[Stored data]
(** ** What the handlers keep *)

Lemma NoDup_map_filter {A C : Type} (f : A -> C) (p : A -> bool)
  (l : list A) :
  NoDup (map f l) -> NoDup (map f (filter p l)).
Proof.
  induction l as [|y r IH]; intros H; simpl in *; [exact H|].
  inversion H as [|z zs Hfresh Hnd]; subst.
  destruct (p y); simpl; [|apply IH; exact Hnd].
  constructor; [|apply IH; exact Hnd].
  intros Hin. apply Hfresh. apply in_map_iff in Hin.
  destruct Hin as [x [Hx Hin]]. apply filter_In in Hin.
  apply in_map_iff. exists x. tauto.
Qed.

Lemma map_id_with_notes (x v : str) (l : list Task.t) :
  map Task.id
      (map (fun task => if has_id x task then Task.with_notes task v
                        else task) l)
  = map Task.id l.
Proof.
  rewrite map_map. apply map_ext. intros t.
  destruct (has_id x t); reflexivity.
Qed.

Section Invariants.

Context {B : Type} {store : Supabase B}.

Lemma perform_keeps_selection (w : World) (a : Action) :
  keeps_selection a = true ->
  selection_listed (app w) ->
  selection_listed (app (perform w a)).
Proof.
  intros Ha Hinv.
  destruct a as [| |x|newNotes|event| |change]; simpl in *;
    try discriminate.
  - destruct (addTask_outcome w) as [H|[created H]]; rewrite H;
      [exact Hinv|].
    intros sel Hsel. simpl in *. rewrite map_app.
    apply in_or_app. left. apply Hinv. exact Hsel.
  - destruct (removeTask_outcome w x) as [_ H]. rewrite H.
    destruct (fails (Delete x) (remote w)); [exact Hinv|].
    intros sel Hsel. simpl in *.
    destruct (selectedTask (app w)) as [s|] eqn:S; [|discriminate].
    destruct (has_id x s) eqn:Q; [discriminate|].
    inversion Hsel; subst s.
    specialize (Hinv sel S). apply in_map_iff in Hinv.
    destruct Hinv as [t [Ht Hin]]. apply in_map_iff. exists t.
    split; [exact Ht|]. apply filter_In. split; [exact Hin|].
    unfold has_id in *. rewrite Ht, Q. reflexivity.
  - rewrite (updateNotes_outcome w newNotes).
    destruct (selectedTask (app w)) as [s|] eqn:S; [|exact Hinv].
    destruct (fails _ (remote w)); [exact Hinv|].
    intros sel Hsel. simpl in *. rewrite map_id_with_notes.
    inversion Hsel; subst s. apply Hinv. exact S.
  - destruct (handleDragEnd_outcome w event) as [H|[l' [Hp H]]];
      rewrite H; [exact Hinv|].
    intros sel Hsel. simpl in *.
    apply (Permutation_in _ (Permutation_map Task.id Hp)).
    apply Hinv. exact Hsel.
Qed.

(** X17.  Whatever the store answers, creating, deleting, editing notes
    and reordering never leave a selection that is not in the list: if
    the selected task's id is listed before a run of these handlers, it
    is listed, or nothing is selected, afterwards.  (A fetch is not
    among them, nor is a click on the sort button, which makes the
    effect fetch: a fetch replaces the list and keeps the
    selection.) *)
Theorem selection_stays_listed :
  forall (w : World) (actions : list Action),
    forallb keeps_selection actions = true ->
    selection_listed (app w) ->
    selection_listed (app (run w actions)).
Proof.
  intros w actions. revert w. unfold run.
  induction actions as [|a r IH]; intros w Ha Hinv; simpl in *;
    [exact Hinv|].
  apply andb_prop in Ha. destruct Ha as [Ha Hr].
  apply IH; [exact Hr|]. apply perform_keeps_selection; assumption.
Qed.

* * *

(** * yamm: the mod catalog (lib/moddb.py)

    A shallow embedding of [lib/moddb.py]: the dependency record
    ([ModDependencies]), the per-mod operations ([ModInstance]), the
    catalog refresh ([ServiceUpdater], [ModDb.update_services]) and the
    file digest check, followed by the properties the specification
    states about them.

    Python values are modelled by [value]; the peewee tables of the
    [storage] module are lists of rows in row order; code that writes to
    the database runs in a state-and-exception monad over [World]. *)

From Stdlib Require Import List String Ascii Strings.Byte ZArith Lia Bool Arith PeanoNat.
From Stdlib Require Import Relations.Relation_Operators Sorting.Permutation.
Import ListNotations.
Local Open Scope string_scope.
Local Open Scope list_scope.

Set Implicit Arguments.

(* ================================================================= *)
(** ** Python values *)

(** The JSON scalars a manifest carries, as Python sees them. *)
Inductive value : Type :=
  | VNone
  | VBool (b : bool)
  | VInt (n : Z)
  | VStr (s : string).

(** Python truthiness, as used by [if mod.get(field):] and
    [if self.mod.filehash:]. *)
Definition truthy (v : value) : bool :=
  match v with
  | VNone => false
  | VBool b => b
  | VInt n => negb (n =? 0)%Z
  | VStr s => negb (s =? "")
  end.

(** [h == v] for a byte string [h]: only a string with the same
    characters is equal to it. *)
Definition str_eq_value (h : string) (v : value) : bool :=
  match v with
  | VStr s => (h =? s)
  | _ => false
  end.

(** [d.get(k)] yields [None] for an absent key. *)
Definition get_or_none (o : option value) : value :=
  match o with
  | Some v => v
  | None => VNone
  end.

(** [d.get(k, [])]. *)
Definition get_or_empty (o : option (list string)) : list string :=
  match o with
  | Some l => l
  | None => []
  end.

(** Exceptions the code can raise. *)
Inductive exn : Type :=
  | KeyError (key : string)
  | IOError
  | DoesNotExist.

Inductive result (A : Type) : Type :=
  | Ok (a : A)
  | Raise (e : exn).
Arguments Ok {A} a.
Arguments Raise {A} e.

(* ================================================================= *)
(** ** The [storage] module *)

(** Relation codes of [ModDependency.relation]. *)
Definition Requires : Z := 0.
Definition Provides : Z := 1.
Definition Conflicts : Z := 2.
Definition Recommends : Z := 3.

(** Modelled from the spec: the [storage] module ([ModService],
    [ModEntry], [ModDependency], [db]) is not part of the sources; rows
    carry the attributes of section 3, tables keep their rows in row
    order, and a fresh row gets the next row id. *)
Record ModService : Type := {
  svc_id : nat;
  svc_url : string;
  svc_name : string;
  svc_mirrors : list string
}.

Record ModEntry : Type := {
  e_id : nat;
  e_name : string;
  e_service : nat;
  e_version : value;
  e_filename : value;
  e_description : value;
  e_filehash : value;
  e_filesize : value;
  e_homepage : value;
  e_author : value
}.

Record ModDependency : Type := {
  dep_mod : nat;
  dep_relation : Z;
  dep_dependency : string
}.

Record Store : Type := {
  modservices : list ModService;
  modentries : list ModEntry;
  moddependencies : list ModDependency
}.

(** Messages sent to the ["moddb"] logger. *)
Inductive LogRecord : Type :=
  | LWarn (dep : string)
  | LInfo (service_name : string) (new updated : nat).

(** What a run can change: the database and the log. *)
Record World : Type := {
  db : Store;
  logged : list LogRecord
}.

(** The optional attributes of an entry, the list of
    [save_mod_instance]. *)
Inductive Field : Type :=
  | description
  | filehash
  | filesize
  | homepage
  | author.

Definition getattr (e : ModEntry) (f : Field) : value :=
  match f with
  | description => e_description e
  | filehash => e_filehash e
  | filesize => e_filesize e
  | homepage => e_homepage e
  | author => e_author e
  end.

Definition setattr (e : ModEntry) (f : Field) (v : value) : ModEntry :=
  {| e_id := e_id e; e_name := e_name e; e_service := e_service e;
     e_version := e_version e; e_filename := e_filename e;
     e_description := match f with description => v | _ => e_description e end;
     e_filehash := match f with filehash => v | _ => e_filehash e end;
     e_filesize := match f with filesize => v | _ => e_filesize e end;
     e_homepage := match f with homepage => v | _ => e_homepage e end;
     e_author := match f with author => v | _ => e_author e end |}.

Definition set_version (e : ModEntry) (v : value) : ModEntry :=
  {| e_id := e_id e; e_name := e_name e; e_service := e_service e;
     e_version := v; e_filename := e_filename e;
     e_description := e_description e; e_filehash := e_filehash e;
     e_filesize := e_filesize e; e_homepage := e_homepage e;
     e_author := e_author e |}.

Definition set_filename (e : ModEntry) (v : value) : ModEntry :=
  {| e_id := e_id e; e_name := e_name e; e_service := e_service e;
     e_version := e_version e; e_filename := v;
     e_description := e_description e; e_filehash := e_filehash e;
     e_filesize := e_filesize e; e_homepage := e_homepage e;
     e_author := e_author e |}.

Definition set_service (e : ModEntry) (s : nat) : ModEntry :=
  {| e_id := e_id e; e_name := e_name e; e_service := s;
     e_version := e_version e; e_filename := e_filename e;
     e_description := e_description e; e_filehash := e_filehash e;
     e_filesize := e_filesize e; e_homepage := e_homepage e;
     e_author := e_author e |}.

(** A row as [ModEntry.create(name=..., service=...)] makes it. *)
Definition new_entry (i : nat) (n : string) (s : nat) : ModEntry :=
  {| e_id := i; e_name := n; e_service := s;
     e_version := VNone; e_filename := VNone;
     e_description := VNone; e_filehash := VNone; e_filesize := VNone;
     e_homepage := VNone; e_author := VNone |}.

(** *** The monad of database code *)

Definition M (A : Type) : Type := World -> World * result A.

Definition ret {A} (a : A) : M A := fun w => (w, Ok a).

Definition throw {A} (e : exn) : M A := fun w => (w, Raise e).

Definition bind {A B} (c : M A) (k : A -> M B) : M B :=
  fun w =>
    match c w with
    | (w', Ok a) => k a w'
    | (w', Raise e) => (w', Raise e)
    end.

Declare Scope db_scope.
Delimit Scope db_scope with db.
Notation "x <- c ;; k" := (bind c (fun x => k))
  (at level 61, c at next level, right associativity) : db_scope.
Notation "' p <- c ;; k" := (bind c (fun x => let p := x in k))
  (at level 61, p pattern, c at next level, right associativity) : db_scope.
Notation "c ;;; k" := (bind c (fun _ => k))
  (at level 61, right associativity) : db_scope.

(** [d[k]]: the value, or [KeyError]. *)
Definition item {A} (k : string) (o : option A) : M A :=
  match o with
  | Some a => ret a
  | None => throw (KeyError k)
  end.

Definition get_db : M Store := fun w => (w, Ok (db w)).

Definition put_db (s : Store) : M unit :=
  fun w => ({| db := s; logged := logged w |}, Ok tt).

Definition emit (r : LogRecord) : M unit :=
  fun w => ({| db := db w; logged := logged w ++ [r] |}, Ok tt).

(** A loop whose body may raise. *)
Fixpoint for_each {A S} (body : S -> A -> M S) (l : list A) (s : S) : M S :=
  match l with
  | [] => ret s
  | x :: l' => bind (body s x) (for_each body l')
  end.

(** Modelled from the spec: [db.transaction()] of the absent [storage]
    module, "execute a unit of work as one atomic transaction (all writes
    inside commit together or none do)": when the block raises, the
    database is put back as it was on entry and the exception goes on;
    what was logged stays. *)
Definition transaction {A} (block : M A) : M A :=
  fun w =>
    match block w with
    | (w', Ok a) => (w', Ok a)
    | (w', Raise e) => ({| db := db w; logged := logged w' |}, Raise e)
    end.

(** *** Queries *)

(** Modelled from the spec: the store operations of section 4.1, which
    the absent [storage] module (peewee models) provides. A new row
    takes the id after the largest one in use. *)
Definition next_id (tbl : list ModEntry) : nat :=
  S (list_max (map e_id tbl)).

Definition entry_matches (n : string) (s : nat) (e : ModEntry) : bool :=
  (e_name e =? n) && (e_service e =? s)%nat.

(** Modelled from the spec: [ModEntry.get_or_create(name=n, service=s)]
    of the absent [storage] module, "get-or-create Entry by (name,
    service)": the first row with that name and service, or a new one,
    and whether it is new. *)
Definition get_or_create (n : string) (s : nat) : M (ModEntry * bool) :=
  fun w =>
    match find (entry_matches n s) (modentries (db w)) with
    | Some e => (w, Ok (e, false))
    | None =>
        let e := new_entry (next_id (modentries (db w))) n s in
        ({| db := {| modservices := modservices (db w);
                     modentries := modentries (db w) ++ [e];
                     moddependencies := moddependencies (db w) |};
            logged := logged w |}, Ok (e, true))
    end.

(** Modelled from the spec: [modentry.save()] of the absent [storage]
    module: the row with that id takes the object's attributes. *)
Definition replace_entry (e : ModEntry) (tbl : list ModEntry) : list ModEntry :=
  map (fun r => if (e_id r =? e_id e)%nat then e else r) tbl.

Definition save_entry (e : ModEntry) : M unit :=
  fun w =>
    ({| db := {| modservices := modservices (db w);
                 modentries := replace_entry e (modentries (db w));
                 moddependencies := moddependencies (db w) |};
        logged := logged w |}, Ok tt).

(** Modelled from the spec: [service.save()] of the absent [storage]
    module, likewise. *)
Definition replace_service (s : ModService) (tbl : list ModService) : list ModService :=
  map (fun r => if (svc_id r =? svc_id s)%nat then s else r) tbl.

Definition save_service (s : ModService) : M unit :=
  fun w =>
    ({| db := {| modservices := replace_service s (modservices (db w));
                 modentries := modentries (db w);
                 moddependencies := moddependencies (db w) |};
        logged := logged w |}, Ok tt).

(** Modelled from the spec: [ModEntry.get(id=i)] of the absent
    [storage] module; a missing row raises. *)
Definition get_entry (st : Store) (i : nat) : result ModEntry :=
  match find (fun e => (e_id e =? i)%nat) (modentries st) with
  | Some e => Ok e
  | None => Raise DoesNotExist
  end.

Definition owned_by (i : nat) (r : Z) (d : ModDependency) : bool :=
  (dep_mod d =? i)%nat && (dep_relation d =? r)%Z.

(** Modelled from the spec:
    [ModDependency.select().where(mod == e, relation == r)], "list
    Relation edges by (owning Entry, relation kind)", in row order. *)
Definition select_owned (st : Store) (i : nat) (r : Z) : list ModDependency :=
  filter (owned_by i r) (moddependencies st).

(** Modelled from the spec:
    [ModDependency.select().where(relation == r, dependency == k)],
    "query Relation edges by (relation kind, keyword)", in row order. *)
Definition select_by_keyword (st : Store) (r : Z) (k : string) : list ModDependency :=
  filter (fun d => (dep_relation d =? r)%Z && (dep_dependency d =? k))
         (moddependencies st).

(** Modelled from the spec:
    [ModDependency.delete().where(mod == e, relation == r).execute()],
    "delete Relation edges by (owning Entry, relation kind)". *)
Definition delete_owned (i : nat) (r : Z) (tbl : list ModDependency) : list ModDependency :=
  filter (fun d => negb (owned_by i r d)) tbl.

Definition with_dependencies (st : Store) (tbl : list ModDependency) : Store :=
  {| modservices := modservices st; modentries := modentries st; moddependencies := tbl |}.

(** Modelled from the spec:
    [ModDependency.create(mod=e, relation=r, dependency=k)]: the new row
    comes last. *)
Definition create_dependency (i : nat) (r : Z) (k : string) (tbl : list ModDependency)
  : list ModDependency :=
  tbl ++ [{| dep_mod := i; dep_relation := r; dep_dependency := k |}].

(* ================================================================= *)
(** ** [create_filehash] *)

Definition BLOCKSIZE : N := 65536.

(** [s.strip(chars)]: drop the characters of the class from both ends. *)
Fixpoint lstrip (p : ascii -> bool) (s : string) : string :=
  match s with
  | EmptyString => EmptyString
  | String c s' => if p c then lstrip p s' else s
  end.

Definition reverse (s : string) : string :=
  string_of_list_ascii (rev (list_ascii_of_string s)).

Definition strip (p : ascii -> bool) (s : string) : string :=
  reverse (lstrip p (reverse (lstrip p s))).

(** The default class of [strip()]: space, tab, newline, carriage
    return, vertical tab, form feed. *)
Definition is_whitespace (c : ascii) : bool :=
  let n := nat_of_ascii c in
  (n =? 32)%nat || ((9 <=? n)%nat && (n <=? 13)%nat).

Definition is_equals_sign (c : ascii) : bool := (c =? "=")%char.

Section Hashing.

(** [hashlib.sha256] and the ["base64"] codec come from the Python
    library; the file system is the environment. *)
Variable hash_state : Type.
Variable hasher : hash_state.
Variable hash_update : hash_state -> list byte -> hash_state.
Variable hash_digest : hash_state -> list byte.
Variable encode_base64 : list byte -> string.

• _Work to be completed_
Would you please repeat exactly the lines above, starting at the line with "Definition is_whitespace (c" and stopping at the line with "Variable encode_base64 : list byte -> string.", both included?

• _Task solution_
Definition is_whitespace (c : ascii) : bool :=
  let n := nat_of_ascii c in
  (n =? 32)%nat || ((9 <=? n)%nat && (n <=? 13)%nat).

Definition is_equals_sign (c : ascii) : bool := (c =? "=")%char.

Section Hashing.

(** [hashlib.sha256] and the ["base64"] codec come from the Python
    library; the file system is the environment. *)
Variable hash_state : Type.
Variable hasher : hash_state.
Variable hash_update : hash_state -> list byte -> hash_state.
Variable hash_digest : hash_state -> list byte.
Variable encode_base64 : list byte -> string.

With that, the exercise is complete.